Interestingly, a shift in indicator species to nectrotrophs was observed in the wet habitat (Sclerotinia and Botryotinia). Similarly, Wirsel et al. [65] observed Sclerotinia on the Phragmites material only in flooded sites. Flooding can induce leaf senescence and programmed cell death [66], which is frequently the case in the studied wetland [4]. As preventing early senescence is a resistance strategy of plants against necrotrophs [67], the faster senescence of leaves could speed up nutrient acquisition by necrotrophs and improve their spread in early phases of leaf decomposition.

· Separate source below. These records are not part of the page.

Lemma single_piece_bounds_witness :
  (exists piece, ["a"; "b"; "c"] !! Z.to_nat (0 + -1 + 3) = Some piece
     /\ find_by_content {| data := "a b c"; split := ["a"; "b"; "c"] |}
          "a" (-1) None None = Ok (Piece piece))
  /\ find_by_content {| data := "a b c"; split := ["a"; "b"; "c"] |}
       "c" 1 None None = Raise IndexError.
Proof.
  assert (Ha : first_match_from "a" ["a"; "b"; "c"] 0 0).
  { split; [lia|]. split.
    - exists "a". split; reflexivity.
    - intros j piece Hj. lia. }
  assert (Hc : first_match_from "c" ["a"; "b"; "c"] 0 2).
  { split; [lia|]. split.
    - exists "c". split; reflexivity.
    - intros j piece Hj.
      assert (j = 0 \/ j = 1)%nat as [-> | ->] by lia; intros [= <-]; reflexivity. }
  split.
  - refine (proj1 (proj2 (single_piece_bounds
              {| data := "a b c"; split := ["a"; "b"; "c"] |}
              "a" (-1) None None 0%nat Ha eq_refl eq_refl)) _).
    cbn. lia.
  - refine (proj2 (proj2 (single_piece_bounds
              {| data := "a b c"; split := ["a"; "b"; "c"] |}
              "c" 1 None None 2%nat Hc eq_refl eq_refl)) _).
    cbn. lia.
Defined.

(** X15: the count is an end index counted from the anchor, not a number of
    pieces, and the slice is cut at the end of the list instead of failing:
    for 0 <= offset <= count, count not 0, the call returns at most
    count-offset pieces, those from index anchor+offset on. *)
Theorem count_slice_contents
    (self : ContentFinder) (pattern : string) (offset count : Z)
    (end_pattern : option string) (anchor : nat)
    (Hanchor : first_match_from pattern (split self) 0 anchor)
    (Hcount : count <> 0%Z)
    (Hoffset : (0 <= offset <= count)%Z) :
  find_by_content self pattern offset (Some count) end_pattern
  = Ok (Pieces (take (Z.to_nat (count - offset))
                  (drop (anchor + Z.to_nat offset) (split self))))
  /\ forall k : nat,
       (k < Z.to_nat (count - offset))%nat ->
       take (Z.to_nat (count - offset))
         (drop (anchor + Z.to_nat offset) (split self)) !! k
       = split self !! (anchor + Z.to_nat offset + k)%nat.
Proof.
  split.
  - unfold find_by_content. rewrite (count_truthy_Some count Hcount).
    rewrite (first_containing_first_match pattern (split self) 0 anchor Hanchor).
    rewrite Z.add_0_l. cbn [read_local default]. rewrite bind_Ok. unfold id.
    rewrite py_slice_forward by lia.
    replace (Z.to_nat (Z.of_nat anchor + count - (Z.of_nat anchor + offset)))
      with (Z.to_nat (count - offset)) by lia.
    replace (Z.to_nat (Z.of_nat anchor + offset))
      with (anchor + Z.to_nat offset)%nat by lia.
    reflexivity.
  - intros k Hk. rewrite lookup_take_lt by exact Hk. apply lookup_drop.
Qed.

Lemma count_slice_contents_witness :
  find_by_content {| data := "a b c d"; split := ["a"; "b"; "c"; "d"] |}
    "b" 1 (Some 9) None
  = Ok (Pieces ["c"; "d"]).
Proof.
  refine (proj1 (count_slice_contents
            {| data := "a b c d"; split := ["a"; "b"; "c"; "d"] |}
            "b" 1 9 None 1%nat _ _ _)).
  - split; [lia|]. split.
    + exists "b". split; reflexivity.
    + intros j piece Hj. assert (j = O) as -> by lia. intros [= <-]. reflexivity.
  - discriminate.
  - lia.
Defined.

Lemma scan_pieces_text (text : string) (pieces : list string) (i : Z) :
  scan_pieces (TextPattern text) pieces i = Ok (first_containing text pieces i).
Proof.
  revert i. induction pieces as [|piece rest IH]; intros i; [reflexivity|].
  cbn [scan_pieces first_containing pattern_in]. rewrite bind_Ok.
  destruct (str_contains text piece); [reflexivity | apply IH].
Qed.

Lemma find_by_content_any_text
    (utf8_decode : list Byte.byte -> option string) (self : ContentFinder)
    (pattern : pattern_arg) (text : string) (offset : Z) (count : option Z)
    (end_pattern : option string) :
  decode_pattern utf8_decode pattern = TextPattern text ->
  find_by_content_any utf8_decode self pattern offset count end_pattern
  = find_by_content self text offset count end_pattern.
Proof.
  intros Hdecode. unfold find_by_content_any, find_by_content.
  now rewrite Hdecode, scan_pieces_text, bind_Ok.
Qed.

(** X16: the decoding at the start of [find_by_content]: a text pattern is
    looked for as it is and bytes that decode as their text; bytes that do
    not decode stay bytes, and the call raises a type error at the first
    piece, or, with no piece at all, fails on the unbound [start_at]. *)
Theorem bytes_pattern_is_decoded
    (utf8_decode : list Byte.byte -> option string) (self : ContentFinder)
    (bytes : list Byte.byte) (offset : Z) (count : option Z)
    (end_pattern : option string) :
  (forall text,
      find_by_content_any utf8_decode self (TextPattern text) offset count end_pattern
      = find_by_content self text offset count end_pattern)
  /\ (forall text,
        utf8_decode bytes = Some text ->
        find_by_content_any utf8_decode self (BytesPattern bytes) offset count end_pattern
        = find_by_content self text offset count end_pattern)
  /\ (utf8_decode bytes = None ->
      (split self <> [] ->
       find_by_content_any utf8_decode self (BytesPattern bytes) offset count end_pattern
       = Raise TypeError)
      /\ (split self = [] ->
          find_by_content_any utf8_decode self (BytesPattern bytes) offset count end_pattern
          = Raise (UnboundLocalError "start_at"))).
Proof.
  split; [|split].
  - intros text. now apply find_by_content_any_text.
  - intros text Hdecode. apply find_by_content_any_text.
    cbn [decode_pattern]. now rewrite Hdecode.
  - intros Hdecode. unfold find_by_content_any. cbn [decode_pattern].
    rewrite Hdecode. split.
    + intros Hne. destruct (split self) as [|piece rest]; [congruence|]. reflexivity.
    + intros ->. cbn [scan_pieces]. rewrite bind_Ok.
      destruct (count_truthy count); [reflexivity|].
      destruct (end_pattern_truthy end_pattern); reflexivity.
Qed.

Lemma bytes_pattern_is_decoded_witness :
  find_by_content_any
    (fun bytes => match bytes with [x62] => Some "b" | _ => None end)
    {| data := "a b c"; split := ["a"; "b"; "c"] |} (BytesPattern [x62]) 1 None None
  = Ok (Piece "c")
  /\ find_by_content_any
       (fun bytes => match bytes with [x62] => Some "b" | _ => None end)
       {| data := "a b c"; split := ["a"; "b"; "c"] |} (BytesPattern [xff]) 1 None None
     = Raise TypeError.
Proof.
  pose proof (bytes_pattern_is_decoded
                (fun bytes => match bytes with [x62] => Some "b" | _ => None end)
                {| data := "a b c"; split := ["a"; "b"; "c"] |} [x62] 1 None None)
    as (_ & Hdecoded & _).
  pose proof (bytes_pattern_is_decoded
                (fun bytes => match bytes with [x62] => Some "b" | _ => None end)
                {| data := "a b c"; split := ["a"; "b"; "c"] |} [xff] 1 None None)
    as (_ & _ & Hbytes).
  split.
  - exact (Hdecoded "b" eq_refl).
  - apply (proj1 (Hbytes eq_refl)). discriminate.
Defined.

(** ** CrawlerRepository *)

(** X17: the base class fetches nothing: with its own hooks, [find] raises
    [NotImplementedError] for every id, not the "unknown entry" error, and
    [all] never returns: it raises the error of the required fields when one
    is missing from the query and [NotImplementedError] otherwise. *)
Theorem base_repository_fetches_nothing {World Id : Type}
    (required : gset string) (query : list (string * value))
    (str : Id -> result string) (tuple_items : Id -> option (list Id))
    (id : Id) (w : World) :
  find base_fetch_and_parse_one str tuple_items id w = (Raise NotImplementedError, w)
  /\ ((forall k, k ∈ required -> exists v, (k, v) ∈ query) ->
      all required query base_fetch_and_parse_all w = (Raise NotImplementedError, w))
  /\ (~ (forall k, k ∈ required -> exists v, (k, v) ∈ query) ->
      all required query base_fetch_and_parse_all w
      = (Raise (RuntimeError (MustBeFilteredBy required)), w))
  /\ (forall l w', all required query base_fetch_and_parse_all w <> (Ok l, w')).
Proof.
  split; [reflexivity|].
  assert (Hcases :
            all required query base_fetch_and_parse_all w = (Raise NotImplementedError, w)
            /\ (forall k, k ∈ required -> exists v, (k, v) ∈ query)
            \/ all required query base_fetch_and_parse_all w
               = (Raise (RuntimeError (MustBeFilteredBy required)), w)
               /\ ~ (forall k, k ∈ required -> exists v, (k, v) ∈ query)).
  { unfold all, _assert_valid_query.
    destruct (decide (required ⊆ list_to_set (map fst query))) as [Hsub|Hno].
    - left. split; [reflexivity|]. exact (proj1 (required_subset_keys _ _) Hsub).
    - right. split; [reflexivity|]. intros Hall. apply Hno.
      exact (proj2 (required_subset_keys _ _) Hall). }
  split; [|split].
  - intros Hall. destruct Hcases as [[H _]|[_ Hno]]; [exact H | contradiction].
  - intros Hno. destruct Hcases as [[_ Hall]|[H _]]; [contradiction | exact H].
  - intros l w'. destruct Hcases as [[H _]|[H _]]; rewrite H; discriminate.
Qed.

Lemma filter_new_query_empty (query : list (string * value)) :
  new_query ∅ query = query.
Proof.
  unfold new_query. apply filter_true. intros item _.
  apply bool_decide_eq_true. apply not_elem_of_empty.
Qed.

(** X18: a repository that requires no field, as the base class declares,
    accepts every query: it filters the fetched records with the whole
    query, or, when a key of the query is named [self], raises the type
    error of the constructor of the filter after the hook has run. *)
Theorem all_without_required_fields {World : Type}
    (query : list (string * value))
    (fetch_all : World -> result (list (gmap string value)) * World)
    (w w' : World) (entries : list (gmap string value))
    (Hfetch : fetch_all w = (Ok entries, w')) :
  ((forall item, item ∈ query -> fst item <> "self") ->
   all ∅ query fetch_all w = (commit query entries, w'))
  /\ ((exists item, item ∈ query /\ fst item = "self") ->
      all ∅ query fetch_all w = (Raise TypeError, w')).
Proof.
  assert (Hall : all ∅ query fetch_all w
                 = (online_filter ← OnlineFilter_init query;
                    commit online_filter entries, w')).
  { unfold all, _assert_valid_query.
    destruct (decide ((∅ : gset string) ⊆ list_to_set (map fst query))) as [_|Hno].
    - now rewrite Hfetch, bind_Ok, filter_new_query_empty.
    - exfalso. apply Hno. apply empty_subseteq. }
  rewrite Hall. split.
  - intros Hno. now rewrite (OnlineFilter_init_ok _ Hno).
  - intros Hself. now rewrite (OnlineFilter_init_self _ Hself).
Qed.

4.3. Co-Occurrence Networks

The co-occurrence network for the fresh leaves showed the lowest fragmentation of the network (the lowest number of modules). Most of the correlations between fungal OTUs in the fresh and decomposing P. australis leaves were identified as co-occurrences (positive correlations). The dominance of positive associations suggests that most fungal taxa may act synergistically or share similar ecological niches in the phyllosphere environment [68,69]. A prevalence of positive correlations has also been observed for other microbial networks [70,71], although the proportion was lower for fungal communities in the soil. This suggests that mechanisms of underlying assembly of fungal communities in the soil and phyllosphere are markedly different [53].

Most keystone taxa were exclusive to the individual habitat in which the decomposition process was taking place. We observed nine keystone taxa to be moisture-sensitive, as they were selected for the wet habitat. Three of those had higher abundances and represented common phyllosphere fungi of P. australis. The major exception was the genus Talaromyces, identified as a keystone taxon in the fresh leaves and leaves decomposing in the wet or dry habitats. Talaromyces are known colonisers and decomposers of leaves [72]. These fungi are considered key players in leaf litter decomposition because of their ability to produce a wide range of extracellular enzymes, including those involved in the degradation of cellulose [43].

Furthermore, we observed a positive correspondence between the abundance of the identified keystone taxa and the Chao1 richness indicator. This would suggest that through a high number of positive interactions in the community networks, these keystone taxa have a positive impact on the phyllosphere fungal communities. Keystone taxa are thought to frequently interact with many other taxa, thereby playing an important role in the overall community [36], and our findings certainly support this.

5. Conclusions

In conclusion, our results suggest that a complex network of fungi forms is already in the senescent leaves of P. australis and persists to the decomposition phase. It seems that habitat has a lower impact on the formation of the community during the early decomposition phase than on the interaction between its different members, as observed from the co-occurrence patterns. Although, we must be careful in interpretations, as co-occurrence networks generally represent shared niches rather than necessarily representing direct interactions between organisms. Nevertheless, the environment can alter the proportions of individual groups in the fungal community due to competition and exploitation of favourable conditions.